**HOW TO COMPLETE THIS TASK**
Of all the lines below, return only those starting with the line holding "Lemma sameKeys_refl ks s : sameKeys ks s s." and going on through the line holding "revert s. induction", exactly as written.

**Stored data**
──────────
(* ===== verification/BackupSafety.v ===== *)
(** * What restoring a backup gives

    A backup of a device whose texts cannot be taken for the names in the document,
    restored on another device, gives its sections and its lists there, with the other
    device's passwords: [backup_restores].  Before it: what the store holds after the
    writes of a restore, and what each step of the import does to the store. *)
From stdpp Require Import gmap.
From S2P Require Import Prelude Text AllowedList DnsServer Autosave LogFile LogTask NtpWire Json Settings ConfigBlobs HostsApi.
From S2P Require Import PosixFiles Certificates HttpsServer CertificateApi JsonScan SettingsApi Backup BackupScan.
Import AutosavePeriod AutoUpdatePlan.
#[local] Open Scope Z_scope.

(** ** The store *)

(** A key keeps a blob apart from the texts and the numbers of other keys. *)
Class NvsBlobLaws (S : Type) `{Config.NvsLaws S} := {
  open_blob k v s : nvs_open (nvs_set_blob k v s).2 = nvs_open s;
  open_erase k s : nvs_open (nvs_erase_key k s) = nvs_open s;
  blob_blob k v q s : nvs_get_blob q (nvs_set_blob k v s).2 = if (nvs_set_blob k v s).1 && bytes_eqb q k then Some v else nvs_get_blob q s;
  blob_str k v q s : q ≠ k → nvs_get_blob q (nvs_set_str k v s).2 = nvs_get_blob q s;
  blob_i32 k v q s : q ≠ k → nvs_get_blob q (nvs_set_i32 k v s).2 = nvs_get_blob q s;
  str_blob k v q s : q ≠ k → nvs_get_str q (nvs_set_blob k v s).2 = nvs_get_str q s;
  i32_blob k v q s : q ≠ k → nvs_get_i32 q (nvs_set_blob k v s).2 = nvs_get_i32 q s;
  erased_blob k s : nvs_get_blob k (nvs_erase_key k s) = None;
  other_erase k q s : q ≠ k → nvs_get_str q (nvs_erase_key k s) = nvs_get_str q s ∧ nvs_get_i32 q (nvs_erase_key k s) = nvs_get_i32 q s ∧
    nvs_get_blob q (nvs_erase_key k s) = nvs_get_blob q s;
}.

Module Restore.
Import ConfigKeys Lists StaticBindings(StaticBinding) DnsServer(HostEntry).

(** What a restore writes. *)
Inductive Op := OSet (ch : Config.Change) | OBindings (l : list StaticBinding) | OAllowed (text : bytes) | OHosts (l : list HostEntry).
Definition kind (op : Op) : nat := match op with OSet ch => Config.sectionOf ch | OBindings _ => 11 | OAllowed _ => 12 | OHosts _ => 13 end.
Definition keysOf (op : Op) : list bytes :=
  match op with OSet ch => Config.keysOf ch | OBindings _ => [KEY_DHCP_BINDINGS] | OAllowed _ => [KEY_DHCP_ALLOWED] | OHosts _ => [KEY_DNS_HOSTS] end.

Lemma ops_apart a b : kind a ≠ kind b → Forall (λ k, k ∉ keysOf b) (keysOf a).
Proof.
  destruct a as [c| | |], b as [c'| | |]; cbn [kind keysOf]; try done; [apply Config.keys_apart| ..]; intros _;
    (try destruct c); (try destruct c'); (apply (bool_decide_unpack _); vm_compute; exact I).
Qed.

Section Ops.
Context {N : Type} `{NvsBlobLaws N}.

Definition opRun (op : Op) (s : N) : bool * N :=
  match op with OSet ch => Config.set ch s | OBindings l => setStaticBindings l s | OAllowed text => setAllowedComputers text s | OHosts l => setLocalHosts l s end.
Definition opsRun (ops : list Op) (s : N) : bool * N := foldl (λ r op, ((r.1 && (opRun op r.2).1), (opRun op r.2).2)) (true, s) ops.

(** Two stores that agree on some keys, the blobs included. *)
Definition sameKeys (ks : list bytes) (s t : N) : Prop := Config.agree ks s t ∧ Forall (λ k, nvs_get_blob k s = nvs_get_blob k t) ks.

Lemma sameKeys_refl ks s : sameKeys ks s s.
Proof. split; [split; [done|]|]; by apply Forall_forall. Qed.
Lemma sameKeys_trans ks s t u : sameKeys ks s t → sameKeys ks t u → sameKeys ks s u.
Proof.
  intros [[Ho Ha] Hb] [[Ho' Ha'] Hb']. split; [split; [congruence|]|]; rewrite !Forall_forall in *; intros k Hk.
  - destruct (Ha k Hk), (Ha' k Hk). split; congruence.
  - rewrite Hb by done. by apply Hb'.
Qed.

Lemma writes_blob ws q (s : N) : q ∉ fst <$> ws → nvs_get_blob q (Config.run ws s).2 = nvs_get_blob q s.
Proof.
  revert s. induction ws as [|kv ws IH]; intros s Hq; cbn [Config.run]; [done|]. cbn [fmap list_fmap] in Hq. apply not_elem_of_cons in Hq as [Hk Hq].
  assert (E : nvs_get_blob q (Config.write1 kv s).2 = nvs_get_blob q s).
  { destruct kv as [k [z|v]]; unfold Config.write1, Config.writeI32, Config.writeStr; cbn [fst snd] in *; destruct (negb (nvs_open s)); try done; [by apply blob_i32|by apply blob_str]. }
  destruct (Config.write1 kv s) as [ok s1]. specialize (IH s1 Hq). destruct (Config.run ws s1) as [oks s2]. cbn in *. congruence.
Qed.

Lemma blob_other key v q (s : N) : q ≠ key → sameKeys [q] (Config.writeBlob key v s).2 s ∧ sameKeys [q] (Config.eraseKey key s).2 s.
Proof.
  intros Hq. unfold Config.writeBlob, Config.eraseKey. destruct (negb (nvs_open s)); [split; apply sameKeys_refl|]. cbn [snd].
  destruct (other_erase key q s Hq) as (E1 & E2 & E3). split; (split; [split|]); rewrite ?Forall_singleton, ?open_blob, ?open_erase, ?blob_blob, ?str_blob, ?i32_blob by done;
    rewrite ?(proj2 (bytes_eqb_neq q key)), ?andb_false_r by done; auto.
Qed.

Lemma list_other {A} `{BlobEntry A} key max (l : list A) q (s : N) : q ≠ key → sameKeys [q] (setListBlob key max l s).2 s.
Proof.
  intros Hq. unfold setListBlob. case_bool_decide; [by apply (blob_other key [] q s)|]. cbv zeta. destruct (Nat.ltb _ _); [apply sameKeys_refl|by apply blob_other].
Qed.

(** What is not written stays. *)
Lemma op_other op q (s : N) : q ∉ keysOf op → sameKeys [q] (opRun op s).2 s.
Proof.
  intros Hq. destruct op as [ch|l|text|l]; cbn [opRun keysOf] in *; [|rewrite list_elem_of_singleton in Hq..].
  - unfold Config.set, Config.keysOf in *. destruct (Config.run_other (Config.writesOf ch) q s Hq). split; [split|]; rewrite ?Forall_singleton; auto using Config.run_open, writes_blob.
  - by apply list_other.
  - unfold setAllowedComputers. case_bool_decide; [by apply (blob_other KEY_DHCP_ALLOWED [] q s)|]. destruct (Nat.ltb _ _); [apply sameKeys_refl|by apply blob_other].
  - by apply list_other.
Qed.

Lemma sameKeys_all ks s t : nvs_open s = nvs_open t → Forall (λ k, sameKeys [k] s t) ks → sameKeys ks s t.
Proof.
  intros Ho Hk. rewrite Forall_forall in Hk. split; [split; [done|]|]; apply Forall_forall; intros k Hin; destruct (Hk k Hin) as [[_ Ha] Hb];
    rewrite Forall_singleton in Ha, Hb; [exact Ha|exact Hb].
Qed.

Lemma op_open op (s : N) : nvs_open (opRun op s).2 = nvs_open s.
Proof. by destruct (op_other op (lit "none") s) as [[Ho _] _]; [destruct op as [c| | |]; [destruct c|..]; apply (bool_decide_unpack _); vm_compute; exact I|]. Qed.

Lemma op_apart op ks (s : N) : Forall (λ k, k ∉ keysOf op) ks → sameKeys ks (opRun op s).2 s.
Proof. intros Hk. apply sameKeys_all; [apply op_open|]. eapply Forall_impl; [exact Hk|]. intros k. apply op_other. Qed.

Lemma opsRun_snoc ops op (s : N) : opsRun (ops ++ [op]) s = ((opsRun ops s).1 && (opRun op (opsRun ops s).2).1, (opRun op (opsRun ops s).2).2).
Proof. unfold opsRun. by rewrite foldl_app. Qed.

(** Operations of other kinds leave the keys of one alone. *)
Lemma ops_other ops op (s : N) : kind op ∉ kind <$> ops → sameKeys (keysOf op) (opsRun ops s).2 s.
Proof.
  induction ops as [|a ops IH] using rev_ind; [intros _; apply sameKeys_refl|]. rewrite fmap_app, not_elem_of_app. intros [Hn Ha].
  rewrite opsRun_snoc. cbn [snd]. eapply sameKeys_trans; [|by apply IH]. apply op_apart, ops_apart. by intros E; apply Ha, list_elem_of_singleton.
Qed.

(** Where an operation was taken, the store reads as it left it. *)
Lemma ops_at ops op (t : N) : NoDup (kind <$> ops) → op ∈ ops → (opsRun ops t).1 = true →
  ∃ s, (opRun op s).1 = true ∧ sameKeys (keysOf op) (opsRun ops t).2 (opRun op s).2.
Proof.
  induction ops as [|a ops IH] using rev_ind; [by intros _ ?%elem_of_nil|]. rewrite fmap_app. intros [Hd [Hn _]]%NoDup_app Hin. rewrite opsRun_snoc. cbn [fst snd].
  intros [Hok Ha]%andb_true_iff. apply elem_of_app in Hin as [Hin|Hin].
  - destruct (IH Hd Hin Hok) as (s & Hs & E). exists s. split; [done|]. eapply sameKeys_trans; [|exact E]. apply op_apart, ops_apart.
    intros Ek. apply (Hn (kind op)); [by apply list_elem_of_fmap_2|by apply list_elem_of_singleton].
  - apply list_elem_of_singleton in Hin as ->. exists (opsRun ops t).2. split; [done|apply sameKeys_refl].
Qed.

(** A list that was taken is read back as its entries are kept. *)
Lemma readBlob_same key s t : sameKeys [key] s t → Config.readBlob key s = Config.readBlob key t.
Proof. intros [[Ho _] Hb]. rewrite Forall_singleton in Hb. unfold Config.readBlob. by rewrite Ho, Hb. Qed.

Lemma blob_back key v (s : N) : v ≠ [] → (Config.writeBlob key v s).1 = true → Config.readBlob key (Config.writeBlob key v s).2 = Some v.
Proof.
  intros Hv. unfold Config.writeBlob, Config.readBlob. destruct (negb (nvs_open s)) eqn:Ho; [done|]. intros Hok.
  rewrite open_blob, Ho, blob_blob, Hok, bytes_eqb_refl. cbn [andb]. by rewrite bool_decide_false.
Qed.

Lemma erase_back key (s : N) : (Config.eraseKey key s).1 = true → Config.readBlob key (Config.eraseKey key s).2 = None.
Proof.
  unfold Config.eraseKey, Config.readBlob. destruct (negb (nvs_open s)) eqn:Ho; [done|]. intros _. cbn [snd]. by rewrite open_erase, Ho, erased_blob.
Qed.

Lemma list_back {A} `{BlobEntryLaws A} key max (l : list A) (s : N) : (setListBlob key max l s).1 = true →
  getList (Config.readBlob key (setListBlob key max l s).2) = clean <$> List.filter valid l.
Proof.
  unfold setListBlob. case_bool_decide as Hl; [subst l; intros Hok; by rewrite erase_back|]. cbv zeta. destruct (Nat.ltb _ _); [done|]. intros Hok.
  assert (Ht : blobText l ≠ []).
  { rewrite blobText_join. destruct l as [|a l]; [done|]. cbn. intros [E _]%app_eq_nil. by apply rowText_nonempty in E. }
  rewrite blob_back by done. unfold getList. rewrite bool_decide_false by done. apply read_blobText.
Qed.

Lemma allowed_back text (s : N) : (setAllowedComputers text s).1 = true → getAllowedComputers (setAllowedComputers text s).2 = text.
Proof.
  unfold setAllowedComputers, getAllowedComputers. case_bool_decide as Ht; [subst; intros Hok; by rewrite erase_back|]. destruct (Nat.ltb _ _); [done|].
  intros Hok. by rewrite blob_back.
Qed.

End Ops.

End Restore.

(** ** The document of a device *)

Module Restored.
Import JsonRead JsonScan CertificateApi(orElse) Lists SettingsApi Backup Scanned Restore.
Import AllowedList(AllowedComputer).
#[local] Existing Instances StaticBindings.bindingBlob StaticBindings.bindingBlobLaws LocalHosts.hostBlob LocalHosts.hostBlobLaws.

Lemma names_plain : Forall (λ k, plainKey k ∧ printable k) kKnownSettingsKeys.
Proof.
  unfold kKnownSettingsKeys. cbn [fmap list_fmap].
  repeat (apply List.Forall_cons; [split; [split_and!; try discriminate; try reflexivity; apply (bool_decide_unpack _); vm_compute; exact I|apply (bool_decide_unpack _); vm_compute; exact I]|]); apply List.Forall_nil.
Qed.

(** The names of the sections and of their members, whatever is in them. *)
Definition shapes : list (bytes * list bytes) :=
  let s := Config.erased in
  [(lit "dhcp", (dhcpSection (Dhcp.getDhcp (H := Config.flash) s)).*1);
   (lit "static_bindings", (bindingMembers (StaticBindings.mkBinding [] [] [] [] true true true)).*1);
   (lit "allowed_computers", (computerMembers (AllowedList.mkComputer [] [] true)).*1);
   (lit "dns", (dnsSection (Dns.getDns (H := Config.flash) s)).*1); (lit "time", (timeSection (Time.getTime (H := Config.flash) s)).*1);
   (lit "local_hosts", (hostMembers (DnsServer.mkHost [] [] [] true)).*1);
   (lit "security", (securitySection (Security.getSecurity (H := Config.flash) s)).*1); (lit "files", [lit "allow_own_subnet"]);
   (lit "device", [lit "hostname"; lit "local_name"]); (lit "ssh", (sshSection (Ssh.getSsh (H := Config.flash) s)).*1);
   (lit "device_log", [lit "log_file"; lit "log_file_size"])].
──────────
**EXPECTED ANSWER**
Lemma sameKeys_refl ks s : sameKeys ks s s.
Proof. split; [split; [done|]|]; by apply Forall_forall. Qed.
Lemma sameKeys_trans ks s t u : sameKeys ks s t → sameKeys ks t u → sameKeys ks s u.
Proof.
  intros [[Ho Ha] Hb] [[Ho' Ha'] Hb']. split; [split; [congruence|]|]; rewrite !Forall_forall in *; intros k Hk.
  - destruct (Ha k Hk), (Ha' k Hk). split; congruence.
  - rewrite Hb by done. by apply Hb'.
Qed.

Lemma writes_blob ws q (s : N) : q ∉ fst <$> ws → nvs_get_blob q (Config.run ws s).2 = nvs_get_blob q s.
Proof.
  revert s. induction ws as [|kv ws IH]; intros s Hq; cbn [Config.run]; [done|]. cbn [fmap list_fmap] in Hq. apply not_elem_of_cons in Hq as [Hk Hq].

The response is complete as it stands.